Deux pièces composent la présente soirée, toutes
deux chorégraphiées par Marie Chouinard : sa version du
Sacre du Printemps, un de ses classiques (1993), et Henri Michaux :
Mouvements, plus récente et surtout composée à
partir non pas d'une musique mais de l'essai éponyme, qui
regroupe pages de dessins et long poème. Le choix de l'ordre
inhabituel des deux pièces peut paraître surprenant, mais
l'anticonformisme étant marque de fabrique de la
chorégraphe, pourquoi pas, d'autant plus que la
découverte du deuxième ballet au propos très
étrange excite la curiosité.
Dominique Porte dans Le Sacre du printemps (chor. Marie Chouinard)
Dès
que résonnent les premières mesures de l'œuvre de
Stravinsky, le rideau se lève sur la première
scène, qui constituera le motif quasi unique de l'ensemble de la
pièce : une danseuse vêtue d'une seule culotte noire, les
cheveux tressés en cornes, les yeux maquillés de rouge,
prise dans le faisceau d'un projecteur vertical statique aux tons
ocres, qui se lancera dans un solo de plus en plus remuant, tout en
restant confinée dans ce petit rond de lumière.
Etirements des membres jusqu'au bout des doigts, passage d'une position
fœtale à la station debout, pas saccadés
hésitants, tout évoque l'éveil de la vie, et d'une
vie qui rappelle étrangement celle du faune, tant par les
attitudes marquées ou l'androgynie que les positions souvent de
profil que l'on croirait tout droit sorties d'une amphore grecque. Ce
solo va se prolonger, ou parfois se démultiplier, par les autres
danseurs, tous dans le même appareil et chacun dans son propre
espace de lumière. Ces successions de soli qui tendent à
n'en faire qu'un se démarquent par la singularité des
mouvements proposés, leur vivacité et leur amplitude
malgré le peu d'espace accordé à chacun, et
surtout par le sentiment d'unisson avec les accords musicaux qui en
émane.
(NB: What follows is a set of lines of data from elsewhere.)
Lemma weights_loop b : bloom_wf b ->
  wp set_weights (fun _ b' => b' = set_weight (weights_at (current_filter b)) b) b.
Proof.
  intros Hb. pose proof (wf_current b Hb) as Hc. unfold set_weights. eapply wp_mono.
  - apply (wp_mfor (fun j b' => exists ws, b' = set_weight ws b /\ zlen ws = FILTER_NUMBER /\
      forall i, 0 <= i < j -> zget ws ((current_filter b - i) mod FILTER_NUMBER) = Some (weight_of i))).
    { exists (filter_weight b). split; [by destruct b|]. split; [by apply wf_weights|]. lia. }
    intros j b' Hj (ws & -> & Hl & Hw). wp_steps. simpl.
    change (0 + Z.of_nat (Z.to_nat FILTER_NUMBER)) with 4 in Hj. unfold FILTER_NUMBER in *.
    replace (Z.rem (4 + current_filter b - j) 4) with ((current_filter b - j) mod 4) by (Z.to_euclidean_division_equations; lia).
    pose proof (Z.mod_pos_bound (current_filter b - j) 4 ltac:(lia)).
    destruct (zget_is_Some ws ((current_filter b - j) mod 4)) as [w0 Hw0]; [lia|].
    apply (wp_idx _ _ w0); [done|]. wp_step. eexists. split; [done|]. split; [by rewrite zlen_zset|].
    intros i Hi. rewrite zget_zset by lia. destruct (Z.eqb_spec ((current_filter b - j) mod 4) ((current_filter b - i) mod 4)) as [E|E].
    + assert (i = j) as -> by (Z.to_euclidean_division_equations; lia). done.
    + apply Hw. assert (i <> j) by congruence. lia.
  - intros [] b' (ws & -> & Hl & Hw). f_equal. apply zget_ext; [done|]. intros k Hk. rewrite Hl in Hk.
    unfold weights_at. rewrite zget_ztab by done. rewrite <- Hw by (unfold FILTER_NUMBER; apply Z.mod_pos_bound; lia).
    f_equal. unfold FILTER_NUMBER in *. Z.to_euclidean_division_equations; lia.
Qed.

Lemma zeros_row_ok : row_ok (ztab FILTER_SIZE_BYTES (fun _ => 0)).
Proof.
  split; [by rewrite zlen_ztab|]. apply Forall_zget. intros i x Hx. pose proof (zget_Some_range _ _ _ Hx) as Hi.
  rewrite zlen_ztab in Hi by done. rewrite zget_ztab in Hx by done. injection Hx as <-. lia.
Qed.

Lemma zeros_bit p : 0 <= p < 16384 -> bit (ztab FILTER_SIZE_BYTES (fun _ => 0)) p = false.
Proof.
  intros Hp. unfold bit. rewrite zget_ztab; [apply Z.testbit_0_l|].
  unfold FILTER_SIZE_BYTES. split; [apply Z.div_pos; lia|apply Z.div_lt_upper_bound; lia].
Qed.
La chorégraphe suit quasiment le principe "une
note = un geste" et parvient à rendre en images organiques
l'abstraction de la partition.
L'ensemble est sombre, du fait d'une scène obscure, uniquement
zébrée d'au maximum seize spots de lumière
très mate, conforté par cette musique enregistrée
dont la diffusion gomme le brillant que pourrait transmettre un
orchestre, mais la nudité des corps confère beaucoup de
chaleur à l'ensemble. Parfois la scénographie brise sa
continuité, une danseuse sort de son cercle pour
pénétrer dans le suivant, une autre traverse le plateau
dans une lumière plus conventionnelle, aux tons toujours
profonds, verts ou bleus, évoquant quelque forêt
primitive, ou un danseur se blottit dos au public immobile face aux
autres danseurs ayant investi le plateau pour un unisson de plus en
plus violent. L'aspect bestial prime sur l'aspect tribal, car si
parfois les corps sont en rut, voire en position de coït, les
rencontres sont des combats de centaures, poitrine contre poitrine, ou
des face contre face, figurant le primate se découvrant dans un
miroir plus qu'une révélation d'autrui. Une reine de la
forêt, au corps ramifié de cornes, fera son apparition, et
son effet sur ses congénères, mais les pas de deux ou de
trois entrepris resteront dans le ton de la symbiose
végétale. Quelques danseurs s'empareront à leur
tour d'une ou deux cornes en guise d'appendices, posées sur le
front ou le sexe, pour au final se regrouper, cornes sur les deux
tempes, en une valse d'un troupeau de vikings, seule
référence plus ou moins explicite à une conscience
collective.
Mathilde Monnard et Dominique Porte dans Le Sacre du printemps (chor. Marie Chouinard)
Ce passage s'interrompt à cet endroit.